Ares is vastly improved after his allergic reaction. When I checked him again last night, his head looked normal. He has a little swelling remaining under his chin, and also between his hind legs. But that seems to be it. He’ll be on antihistamines for another day. I have both Ares and Zamaluck in the round pen for now, so I can keep a close eye on Ares.
He was very funny when I got home from work. Linda came to see him too, and he was a sap. Lapping up the sympathy, resting his head on my shoulder, begging for face rubs. He moved back and forth between Linda and I, working his audience perfectly. Looking appropriately big-eyed and sad when we said “Poor Ares!” It’s taken this horse a while to settle in, but he’s turning into quite a pet. He’s going to need to go to someone who really likes to spend time with a horse, because he’s going to be just like a friendly dog with the right person.
King and I went out for a short ride in the evening. Nothing taxing. He felt reasonably good when he was moving, but he did stop a couple of times. His latest selenium levels are back up in the mid-normal range. So that’s been dealt with. But he’s still not right.
So we are trying him on the EPSM (aka PSSM) diet. Equine Polysaccharide Myopathy is a muscle disorder that mostly occurs in draft breeds and Quarter Horses. But it can occasionally crop up in Arabs. The correct way to diagnose it is with a muscle biopsy. But given my vet bills this year, I’m putting off the biopsy and just trying the diet. EPSM horses sometimes have a fairly dramatic improvement on the diet so it should be a fairly good diagnostic tool in itself.
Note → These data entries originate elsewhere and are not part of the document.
(* ===== verification/Policies.v ===== *)
(** Organization policies: src/src/db/models/org_policy.rs, with the
    two-factor rows they look at (src/src/db/models/two_factor.rs) and the
    automatic e-mail second factor
    (src/src/api/core/two_factor/email.rs). *)
From S2P Require Import Prelude Table Schema Roles Users Memberships.

(** ** Two-factor rows *)

(** src/src/db/models/two_factor.rs: TwoFactorType *)
Inductive TwoFactorType :=
| Authenticator | Email | Duo | YubiKey | U2f | Remember | OrganizationDuo | Webauthn
| RecoveryCode | U2fRegisterChallenge | U2fLoginChallenge | EmailVerificationChallenge
| WebauthnRegisterChallenge | WebauthnLoginChallenge | ProtectedActions.

(** src/src/db/models/two_factor.rs:28-48: TwoFactorType *)
Definition TwoFactorType_as_i32 (t : TwoFactorType) : Z :=
  match t with
  | Authenticator => 0 | Email => 1 | Duo => 2 | YubiKey => 3 | U2f => 4 | Remember => 5
  | OrganizationDuo => 6 | Webauthn => 7 | RecoveryCode => 8
  | U2fRegisterChallenge => 1000 | U2fLoginChallenge => 1001
  | EmailVerificationChallenge => 1002 | WebauthnRegisterChallenge => 1003
  | WebauthnLoginChallenge => 1004 | ProtectedActions => 2000
  end.

(** src/src/db/models/two_factor.rs: TwoFactor::new *)
Definition TwoFactor_new (user_uuid : UserId) (atype : TwoFactorType) (data : string)
    : Handler TwoFactor :=
  uuid ← get_uuid;
  mret (mkTwoFactor uuid user_uuid (TwoFactorType_as_i32 atype) true data 0%Z).

(** src/src/db/models/two_factor.rs: TwoFactor::save

    The postgresql branch: the row of the same user and type is deleted first,
    as the [UNIQUE (user_uuid, atype)] constraint makes [REPLACE INTO] do on the
    other backends. *)
Definition TwoFactor_save (t : TwoFactor) : Handler () :=
  write (λ d, d <| twofactor :=
    upsert t (delete_where (λ x, (tf_user_uuid x == tf_user_uuid t) &&
                                 (tf_atype x =? tf_atype t)%Z) (twofactor d)) |>).

(** src/src/db/models/two_factor.rs: TwoFactor::delete *)
Definition TwoFactor_delete (t : TwoFactor) : Handler () :=
  write (λ d, d <| twofactor := delete_where (λ x, tf_uuid x == tf_uuid t) (twofactor d) |>).

(** src/src/db/models/two_factor.rs: TwoFactor::find_by_user *)
Definition TwoFactor_find_by_user (user_uuid : UserId) (db : Db) : list TwoFactor :=
  sel (λ t, (tf_user_uuid t == user_uuid) && (tf_atype t <? 1000)%Z) (twofactor db).

(** src/src/db/models/two_factor.rs: TwoFactor::find_by_user_and_type *)
Definition TwoFactor_find_by_user_and_type (user_uuid : UserId) (atype : Z) (db : Db)
    : option TwoFactor :=
  first_row (λ t, (tf_user_uuid t == user_uuid) && (tf_atype t =? atype)%Z) (twofactor db).

(** src/src/db/models/two_factor.rs: TwoFactor::delete_all_by_user *)
Definition TwoFactor_delete_all_by_user (user_uuid : UserId) : Handler () :=
  write (λ d, d <| twofactor := delete_where (λ t, tf_user_uuid t == user_uuid) (twofactor d) |>).

(** src/src/api/core/two_factor/email.rs: EmailTokenData::new *)
Definition EmailTokenData_new (email token : string) : Handler EmailTokenData :=
  t ← now; mret (mkEmailTokenData email (Some token) t 0%Z).

(** src/src/api/core/two_factor/email.rs: activate_email_2fa *)
Definition activate_email_2fa (user : User) : Handler () :=
  _ ← err_if (is_none (u_verified_at user))
        "Auto-enabling of email 2FA failed because the users email address has not been verified!";
  data ← EmailTokenData_new (u_email user) "";
  json ← gets (λ e _, e_email_token_json e data);
  tf ← TwoFactor_new (u_uuid user) Email json;
  TwoFactor_save tf.

(** src/src/api/core/two_factor/email.rs: find_and_activate_email_2fa *)
Definition find_and_activate_email_2fa (user_id : UserId) : Handler () :=
  o ← query (User_find_by_uuid user_id);
  match o with
  | Some user => activate_email_2fa user
  | None => err "User not found!"
  end.

(** ** Policies *)

(** [OrgPolicyType::from_i32], derived by num_derive::FromPrimitive *)
(** src/src/db/models/org_policy.rs:30-52: OrgPolicyType *)
Definition OrgPolicyType_from_i32 (n : Z) : option OrgPolicyType :=
  match n with
  | 0 => Some TwoFactorAuthentication | 1 => Some MasterPassword
  | 2 => Some PasswordGenerator | 3 => Some SingleOrg | 5 => Some PersonalOwnership
  | 6 => Some DisableSend | 7 => Some SendOptions | 8 => Some ResetPassword
  | 14 => Some RemoveUnlockWithPin | 15 => Some RestrictedItemTypes
  | 16 => Some UriMatchDefaults
  | _ => None
  end%Z.

(** src/src/db/models/org_policy.rs: OrgPolicy::new *)
Definition OrgPolicy_new (org_uuid : OrganizationId) (atype : OrgPolicyType) (enabled : bool)
    (data : string) : Handler OrgPolicy :=
  uuid ← get_uuid;
  mret (mkOrgPolicy uuid org_uuid (OrgPolicyType_as_i32 atype) enabled data).

(** src/src/db/models/org_policy.rs: OrgPolicy::has_type *)
Definition OrgPolicy_has_type (p : OrgPolicy) (t : OrgPolicyType) : bool :=
  (p_atype p =? OrgPolicyType_as_i32 t)%Z.

(** src/src/db/models/org_policy.rs: OrgPolicy::save

    As for [TwoFactor_save], with the constraint [UNIQUE (org_uuid, atype)]. *)
Definition OrgPolicy_save (p : OrgPolicy) : Handler () :=
  write (λ d, d <| org_policies :=
    upsert p (delete_where (λ x, (p_org_uuid x == p_org_uuid p) &&
                                 (p_atype x =? p_atype p)%Z) (org_policies d)) |>).

(** src/src/db/models/org_policy.rs: OrgPolicy::find_by_org *)
Definition OrgPolicy_find_by_org (org_uuid : OrganizationId) (db : Db) : list OrgPolicy :=
  sel (λ p, p_org_uuid p == org_uuid) (org_policies db).

(** src/src/db/models/org_policy.rs: OrgPolicy::find_confirmed_by_user *)
Definition OrgPolicy_find_confirmed_by_user (user_uuid : UserId) (db : Db) : list OrgPolicy :=
  map fst (sel (λ '(_, m), m is Confirmed)
    (inner_join (λ p m, (m_org_uuid m == p_org_uuid p) && (m_user_uuid m == user_uuid))
       (org_policies db) (users_organizations db))).

(** src/src/db/models/org_policy.rs: OrgPolicy::find_by_org_and_type *)
Definition OrgPolicy_find_by_org_and_type (org_uuid : OrganizationId) (policy_type : OrgPolicyType)
    (db : Db) : option OrgPolicy :=
  first_row (λ p, (p_org_uuid p == org_uuid) && (p_atype p =? OrgPolicyType_as_i32 policy_type)%Z)
    (org_policies db).

(** src/src/db/models/org_policy.rs: OrgPolicy::delete_all_by_organization *)
Definition OrgPolicy_delete_all_by_organization (org_uuid : OrganizationId) : Handler () :=
  write (λ d, d <| org_policies := delete_where (λ p, p_org_uuid p == org_uuid) (org_policies d) |>).

(** src/src/db/models/org_policy.rs: OrgPolicy::find_accepted_and_confirmed_by_user_and_active_policy *)
Definition OrgPolicy_find_accepted_and_confirmed_by_user_and_active_policy (user_uuid : UserId)
    (policy_type : OrgPolicyType) (db : Db) : list OrgPolicy :=
  map fst (sel (λ '(p, m), ((m is Accepted) || (m is Confirmed)) &&
                           (p_atype p =? OrgPolicyType_as_i32 policy_type)%Z && p_enabled p)
    (inner_join (λ p m, (m_org_uuid m == p_org_uuid p) && (m_user_uuid m == user_uuid))
       (org_policies db) (users_organizations db))).

(** src/src/db/models/org_policy.rs: OrgPolicy::find_confirmed_by_user_and_active_policy *)
Definition OrgPolicy_find_confirmed_by_user_and_active_policy (user_uuid : UserId)
    (policy_type : OrgPolicyType) (db : Db) : list OrgPolicy :=
  map fst (sel (λ '(p, m), (m is Confirmed) &&
                           (p_atype p =? OrgPolicyType_as_i32 policy_type)%Z && p_enabled p)
    (inner_join (λ p m, (m_org_uuid m == p_org_uuid p) && (m_user_uuid m == user_uuid))
       (org_policies db) (users_organizations db))).

(** src/src/db/models/org_policy.rs: OrgPolicy::is_applicable_to_user

    The loop returns [true] at the first policy whose organization is not
    excluded and where the user is a confirmed non-admin. *)
Definition OrgPolicy_is_applicable_to_user (user_uuid : UserId) (policy_type : OrgPolicyType)
    (exclude_org_uuid : option OrganizationId) (db : Db) : bool :=
  existsb
    (λ p,
      if opt_is exclude_org_uuid (p_org_uuid p) then false
      else match Membership_find_confirmed_by_user_and_org user_uuid (p_org_uuid p) db with
           | Some m => i32_lt (m_atype m) Admin
           | None => false
           end)
    (OrgPolicy_find_accepted_and_confirmed_by_user_and_active_policy user_uuid policy_type db).

(** src/src/db/models/org_policy.rs: OrgPolicy::check_user_allowed *)
Definition OrgPolicy_check_user_allowed (m : Membership) (action : string) : Handler () :=
  if i32_lt (m_atype m) Admin && (MembershipStatus_as_i32 Invited <? m_status m)%Z then
    (* Enforce TwoFactor/TwoStep login *)
    p2fa ← query (OrgPolicy_find_by_org_and_type (m_org_uuid m) TwoFactorAuthentication);
    factors ← query (TwoFactor_find_by_user (m_user_uuid m));
    fallback ← cfg email_2fa_auto_fallback;
    _ ← (if on_row p2fa p_enabled && is_empty factors then
           if (fallback : bool) then find_and_activate_email_2fa (m_user_uuid m)
           else err ("Cannot " +:+ action +:+ " because 2FA is required (membership "
                     +:+ m_uuid m +:+ ")")
         else mret ());
    (* Check if the user is part of another Organization with SingleOrg activated *)
    other ← query (OrgPolicy_is_applicable_to_user (m_user_uuid m) SingleOrg
                     (Some (m_org_uuid m)));
    _ ← err_if other ("Cannot " +:+ action +:+
                      " because another organization policy forbids it (membership "
                      +:+ m_uuid m +:+ ")");
    pso ← query (OrgPolicy_find_by_org_and_type (m_org_uuid m) SingleOrg);
    n ← query (Membership_count_accepted_and_confirmed_by_user (m_user_uuid m) (m_org_uuid m));
    err_if (on_row pso p_enabled && (0 <? n)%Z)
      ("Cannot " +:+ action +:+
       " because the organization policy forbids being part of other organization (membership "
       +:+ m_uuid m +:+ ")")
  else mret ().

(** src/src/db/models/org_policy.rs: OrgPolicy::org_is_reset_password_auto_enroll *)
Definition OrgPolicy_org_is_reset_password_auto_enroll (org_uuid : OrganizationId)
    : Handler bool :=
  gets (λ e w,
    match OrgPolicy_find_by_org_and_type org_uuid ResetPassword (w_db w) with
    | Some p => match e_parse_auto_enroll e (p_data p) with
                | Some auto_enroll => p_enabled p && auto_enroll
                | None => false
                end
    | None => false
    end).

(** src/src/db/models/org_policy.rs: OrgPolicy::is_hide_email_disabled *)
Definition OrgPolicy_is_hide_email_disabled (user_uuid : UserId) : Handler bool :=
  gets (λ e w,
    existsb
      (λ p, match Membership_find_confirmed_by_user_and_org user_uuid (p_org_uuid p) (w_db w) with
            | Some m => i32_lt (m_atype m) Admin &&
                        default false (e_parse_disable_hide_email e (p_data p))
            | None => false
            end)
      (OrgPolicy_find_confirmed_by_user_and_active_policy user_uuid SendOptions (w_db w))).

(** src/src/db/models/org_policy.rs: OrgPolicy::is_enabled_for_member *)
Definition OrgPolicy_is_enabled_for_member (member_uuid : MembershipId)
    (policy_type : OrgPolicyType) (db : Db) : bool :=
  match Membership_find_by_uuid member_uuid db with
  | Some m => on_row (OrgPolicy_find_by_org_and_type (m_org_uuid m) policy_type db) p_enabled
  | None => false
  end.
The down side is that the diet consists of 20% of the total diet coming from fat. So King’s hay and pasture have been cut back to control the calorie intake. He is getting a meal in the morning and the evening (you would not believe the drama involved – King is beside himself with joy at getting meals) of beet pulp, roughage cubes, and a cup of oil. Then he is staying in the stall all night with one measly flake of hay. He doesn’t care though, he loves his stall. And he gets MEALS! He actually pushes the beet pulp aside so he can suck up the water and oil directly. It’s absolutely revolting to watch him eat. Ugh.
He is going to have to stay in work though. No matter whether he gets muscle cramps or not. I’m terrified that he’s going turn into a great giant marshmallow of a horse on this much oil.